This article contains commentary which reflects the author's opinion
We are now on Telegram - Join Us!
Signup For Your Free Newsletter!
To the surprise of absolutely no one, former President Donald Trump has been acquitted in his impeachment trial part 2.
The vote was 57 – 43 to convict, not reaching the two-thirds majority that is necessary for conviction. There were seven Republicans who voted to stab the former president in the back and to remove the former president from a job he no longer has. But they needed 10 more votes to convict, Politico reported.
The verdict was long foreshadowed by Senate Republicans, who said they were unmoved by the House managers’ central argument that Trump’s months long campaign to subvert the election results, as well as his incendiary remarks to a Jan. 6 crowd, sparked the violent riots.
Mitch McConnell literally minutes after voting to acquit Donald Trump for insurrection.

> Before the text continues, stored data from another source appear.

Lemma live_stored r key v d : live r key = Some (v, d) -> counters r !! key = Some (v, d).
Proof. unfold live. destruct (counters r !! key) as [[v0 [due|]]|]; [destruct (_ <? _)| |]; congruence. Qed.

Lemma incr_keeps key : keeps no_earlier windows_ok (incr key).
Proof.
  intros r H. unfold incr. destruct (match live r key with Some (v, d) => _ | None => _ end) as [v d] eqn:E.
  split; [|unfold no_earlier; simpl; lia]. intros key'. simpl. destruct (H key') as (lo & Hw & Hlo & Hl). exists lo.
  rewrite replies_answer. destruct (decide (key = key')) as [<-|Hne]; simpl.
  2:{ rewrite app_nil_r, lookup_insert_ne by done. done. }
  change (replies key {| redis_now := redis_now r; counters := _; answers := answers r; passages := _ |}) with (replies key r).
  rewrite windowed_snoc, after_snoc, lookup_insert_eq. simpl.
  destruct (after None (lo, 0) (replies key r)) as [start last]. destruct Hl as [Hnow Hst].
  destruct (live r key) as [[v0 d0]|] eqn:El; injection E as <- <-.
  - rewrite (live_stored _ _ _ _ El) in Hst. destruct Hst as (-> & H1 & t0 & -> & Ht0 & Hd).
    replace (last.2 + 1 =? 1) with false by lia.
    split; [split; [done|split; [done|left; lia]]|]. split; [done|]. split; [lia|].
    split; [done|]. split; [lia|eauto].
  - split; [split; [done|split; [done|right; split; [done|]]]|].
    + destruct (counters r !! key) as [[v d]|] eqn:Ek; [|by destruct Hst as [-> _]].
      destruct (live_gone _ _ _ _ Ek El) as (due & -> & Hdue). destruct Hst as (_ & _ & t0 & -> & _ & Hd).
      simpl in *. lia.
    + split; [done|]. split; [lia|]. split; [done|]. split; [lia|]. exists (redis_now r). split; [done|]. split; [lia|done].
Qed.

Lemma expire_keeps key : keeps no_earlier windows_ok (expire key (window_of key)).
Proof.
  intros r H. unfold expire, writes. simpl. destruct (live r key) as [[v d]|] eqn:El; [|by split; [|apply no_earlier_refl]].
  split; [|unfold no_earlier; simpl; lia]. intros key'. destruct (H key') as (lo & Hw & Hlo & Hl).
  exists lo. simpl. change (replies key' {| redis_now := _; counters := _; answers := answers r; passages := _ |}) with (replies key' r).
  split; [done|]. split; [done|]. destruct (after None (lo, 0) (replies key' r)) as [start last].
  destruct Hl as [Hnow Hst]. split; [done|]. destruct (decide (key = key')) as [<-|Hne].
  - rewrite lookup_insert_eq. rewrite (live_stored _ _ _ _ El) in Hst.
    destruct Hst as (-> & H1 & t0 & -> & Ht0 & _). split; [done|]. split; [done|]. exists t0. simpl. split; [done|]. lia.
  - by rewrite lookup_insert_ne.
Qed.

(** Requests to endpoints behind any buckets; time passes. *)
Inductive caller : act Redis unit -> Prop :=
  | a_caller key : caller (guarded key (limit_of key) (window_of key)).

Inductive time_passes (r : Redis) : Redis -> Prop :=
  | later t : redis_now r <= t ->
      time_passes r {| redis_now := t; counters := counters r; answers := answers r; passages := passages r |}.

Lemma time_keeps r r' : windows_ok r -> time_passes r r' -> step_ok no_earlier windows_ok r r'.
Proof.
  intros H [t Ht]. split; [|done]. intros k. destruct (H k) as (lo & Hw & Hlo & Hl). exists lo. split; [done|].
  split; [simpl; lia|]. change (replies k _) with (replies k r).
  destruct (after None (lo, 0) (replies k r)) as [start last]. destruct Hl as [Hnow Hst].
  split; [simpl; lia|]. simpl. destruct (counters r !! k) as [[v d]|]; [|done].
  destruct Hst as (-> & H1 & t0 & -> & Ht0 & Hd). split; [done|]. split; [done|]. exists t0. split; [done|].
  split; [lia|done].
Qed.

(** ** A request goes on only on a reply within the limit *)

Section tickets.
Context (key0 : string) (from : Z).
Let span : Z := 1000 * window_of key0.

(** The replies within the limit that no request has gone on with. *)
Definition unspent (r : Redis) : Z :=
  Z.of_nat (length (within_limit key0 (limit_of key0) from span r)) - Z.of_nat (length (got_through key0 from span r)).

Abbreviation holds := (pays no_earlier windows_ok unspent).

(** A reply inside the span that lets the request on. *)
Definition ticket (key : string) (t v : Z) : Z :=
  if decide (key = key0 /\ from <= t < from + span /\ v <= limit_of key0) then 1 else 0.

Lemma unspent_incr key r :
  (incr key r).1 = Ok (match live r key with Some (v, _) => v + 1 | None => 1 end)
  /\ unspent (incr key r).2 = unspent r + ticket key (redis_now r) (match live r key with Some (v, _) => v + 1 | None => 1 end).
Proof.
  unfold incr. set (v := match live r key with Some (v, _) => v + 1 | None => 1 end).
  assert (E : exists d, match live r key with Some (v, d) => (v + 1, d) | None => (1, None) end = (v, d))
    by (unfold v; destruct (live r key) as [[]|]; eauto). destruct E as [d ->]. split; [done|]. cbn [snd].
  unfold unspent, within_limit. rewrite replies_answer. unfold got_through, ticket. cbn [passages].
  change (replies key0 {| redis_now := redis_now r; counters := _; answers := answers r; passages := _ |}) with (replies key0 r).
  rewrite filter_app, length_app. destruct (decide (key = key0)) as [->|Hne].
  - destruct (decide (from <= redis_now r < from + span /\ v <= limit_of key0)) as [Hc|Hc].
    + rewrite filter_cons_True, decide_True by done. simpl. lia.
    + rewrite filter_cons_False, decide_False by (simpl; tauto). simpl. lia.
  - rewrite decide_False by tauto. simpl. lia.
Qed.

Lemma unspent_passage key began r :
  unspent (note_passage key began r).2
  = unspent r - (if decide (key = key0 /\ from <= began /\ redis_now r < from + span) then 1 else 0).
Proof.
  unfold unspent, note_passage, writes. cbn [snd]. unfold got_through at 1. cbn [passages].
  change (within_limit key0 (limit_of key0) from span {| redis_now := _; counters := _; answers := _; passages := _ |})
    with (within_limit key0 (limit_of key0) from span r).
  rewrite filter_app, fmap_app, filter_app, length_app. unfold got_through.
  destruct (decide (key = key0)) as [->|Hne].
  - rewrite (filter_cons_True (fun a : string * (Z * Z) => a.1 = key0)) by done. simpl.
    destruct (decide (from <= began /\ redis_now r < from + span)) as [Hc|Hc].
    + rewrite filter_cons_True, decide_True by done. simpl. lia.
    + rewrite filter_cons_False, decide_False by (simpl; tauto). simpl. lia.
  - rewrite (filter_cons_False (fun a : string * (Z * Z) => a.1 = key0)) by done. rewrite decide_False by tauto. simpl. lia.
Qed.

Lemma unspent_expire key seconds r : unspent (expire key seconds r).2 = unspent r.
Proof. unfold expire, writes. simpl. by destruct (live r key) as [[]|]. Qed.

Lemma incr_now key r : redis_now (incr key r).2 = redis_now r.
Proof. unfold incr. by destruct (live r key) as [[]|]. Qed.

(** Whoever is let on holds the ticket of a reply it got after it came. *)
Lemma enforce_holds key began s0 : began <= redis_now s0 ->
  holds s0 0 (enforce_window key (limit_of key) (window_of key)) (fun _ s n =>
    0 <= n /\ exists t, began <= t <= redis_now s /\ (key = key0 -> from <= t < from + span -> n = 1)).
Proof.
  intros Hb. pose proof no_earlier_refl as Hr. pose proof no_earlier_trans as Htr.
  unfold enforce_window, window_verdict. set (Q := fun (s : Redis) n t v =>
    0 <= n /\ began <= t <= redis_now s /\ n = ticket key t v).
  eapply pays_bind with (P := fun o s n => o = None -> exists t v, Q s n t v /\ v <= limit_of key); [done|done| |].
  2:{ intros [x|] s n _ H; [done|]. destruct (H eq_refl) as (t & v & (Hn & Ht & ->) & Hv). split; [done|].
      exists t. split; [done|]. intros -> Hin. unfold ticket. by rewrite decide_True. }
  eapply pays_bind with (P := fun v s n => exists t, Q s n t v); [done|done| |].
  { apply pays_tx. intros s Hs Hok. unfold no_earlier in Hs. split; [by apply incr_keeps|].
    destruct (unspent_incr key s) as [E1 E2]. set (v := match live s key with Some _ => _ | None => _ end) in *.
    assert (0 <= ticket key (redis_now s) v) by (unfold ticket; case_decide; lia). split; [lia|].
    exists (ticket key (redis_now s) v). split; [lia|]. intros a Ha. rewrite E1 in Ha. injection Ha as <-.
    exists (redis_now s). split; [done|]. split; [|done]. rewrite incr_now. lia. }
  intros v s1 n1 _ (t & Hn1 & Ht1 & Hv1).
  eapply pays_bind with (P := fun _ s n => Q s n t v); [done|done| |].
  { destruct (v =? 1); [|done]. apply pays_tx. intros s Hs Hok. unfold no_earlier in Hs.
    split; [by apply expire_keeps|]. rewrite unspent_expire. split; [lia|]. exists n1. split; [lia|]. intros a _.
    split; [done|]. split; [|done]. unfold expire, writes. simpl. destruct (live s key) as [[]|]; simpl; lia. }
  intros _ s2 n2 _ HQ. destruct (Z.ltb_spec (limit_of key) v) as [Hlt|Hle]; [|intros _; by exists t, v].
  eapply pays_bind with (P := fun _ _ _ => True); [done|done| |by intros x s n _ _ [=]].
  apply pays_tx. intros s Hs Hok. split; [by apply keeps_reads|]. destruct HQ as [Hn _]. simpl. split; [lia|]. exists n2. split; [lia|done].
Qed.

Lemma guarded_holds key s0 : holds s0 0 (guarded key (limit_of key) (window_of key)) (fun _ _ _ => True).
Proof.
  pose proof no_earlier_refl as Hr. pose proof no_earlier_trans as Htr. unfold guarded.
  eapply pays_bind with (P := fun began s n => n = 0 /\ began <= redis_now s); [done|done| |].
  { apply pays_tx. intros s Hs Hok. split; [by apply keeps_reads|]. simpl. split; [lia|]. exists 0. split; [lia|].
    intros a [= <-]. split; [done|lia]. }
  intros began s1 n1 _ [-> Hb]. eapply pays_bind; [done|done|by apply enforce_holds|].
  intros _ s2 n2 _ (Hn & t & Ht & Hticket). apply pays_tx. intros s Hs Hok. unfold no_earlier in Hs.
  rewrite unspent_passage. split; [|split; [|exists 0; split; [|done]]].
  - split; [|unfold no_earlier; simpl; lia]. intros k. destruct (Hok k) as (lo & Hw). by exists lo.
  - case_decide as Hc; [|lia]. destruct Hc as (-> & Hc1 & Hc2). rewrite Hticket by (done || lia). lia.
  - case_decide as Hc; [|lia]. destruct Hc as (-> & Hc1 & Hc2). rewrite Hticket by (done || lia). lia.
Qed.
End tickets.
End windows.

Definition no_answers (now : Z) : Redis := {| redis_now := now; counters := ∅; answers := []; passages := [] |}.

My guess is this won’t age well…pic.twitter.com/qZAEszAJuR
— Rex Chapman🏇🏼 (@RexChapman) February 13, 2021
But the 57-43 vote marked the first time since 1868 that a majority of the Senate voted to convict a president on an impeachment charge. And the seven Republicans who broke ranks are the most to support the conviction of a president from their own party.
Those turncoats were Sens. Richard Burr, Bill Cassidy, Susan Collins, Lisa Murkowski, Mitt Romney, Ben Sasse and Pat Toomey. But the biggest turncoat of them all, Senate Minority Leader and Kentucky Sen. Mitch McConnell, voted to acquit.
The Kentucky senator said that his vote to acquit was based on the fact that he did not believe the Senate had the Constitutional authority to convict him.
But, after shredding the former president in a speech in front of the Senate and the world, he did hint at saying Trump should be criminally prosecuted.
“A mob was assaulting the Capitol in his name…He was the only one [who could end it.]…The president did not act swiftly, he did not do his job…he watched television happily, happily as the chaos unfolded,” McConnell said.
“They did this because they’d been fed wild falsehoods by the most powerful man on Earth because he was angry he lost an election,” he said. “President Trump is practically and morally responsible.”
“It was obvious that only President Trump could end this … The president did not act swiftly. He did not do his job. He didn’t take steps so federal law could be faithfully executed and order restored,” McConnell said in his takedown of the former president.
“With police officers bleeding and broken glass covering Capitol floors, he kept repeating election lies and praising the criminals,” he said.
“Trump is still liable for everything he did while he’s in office. He didn’t get away with anything yet,” he said as he said that the former president could be criminally prosecuted.
Utah Sen. Mitt Romney made history as the first Senator to vote to impeach a president of his own party.
And Sen. Richard Burr, other than McConnell, may have given the strongest anti-Trump statement of anyone on the Republican side.
“The facts are clear,” he said. “ The evidence is compelling that President Trump is guilty of inciting an insurrection against a coequal branch of government and that the charge rises to the level of high Crimes and Misdemeanors. Therefore, I have voted to convict.”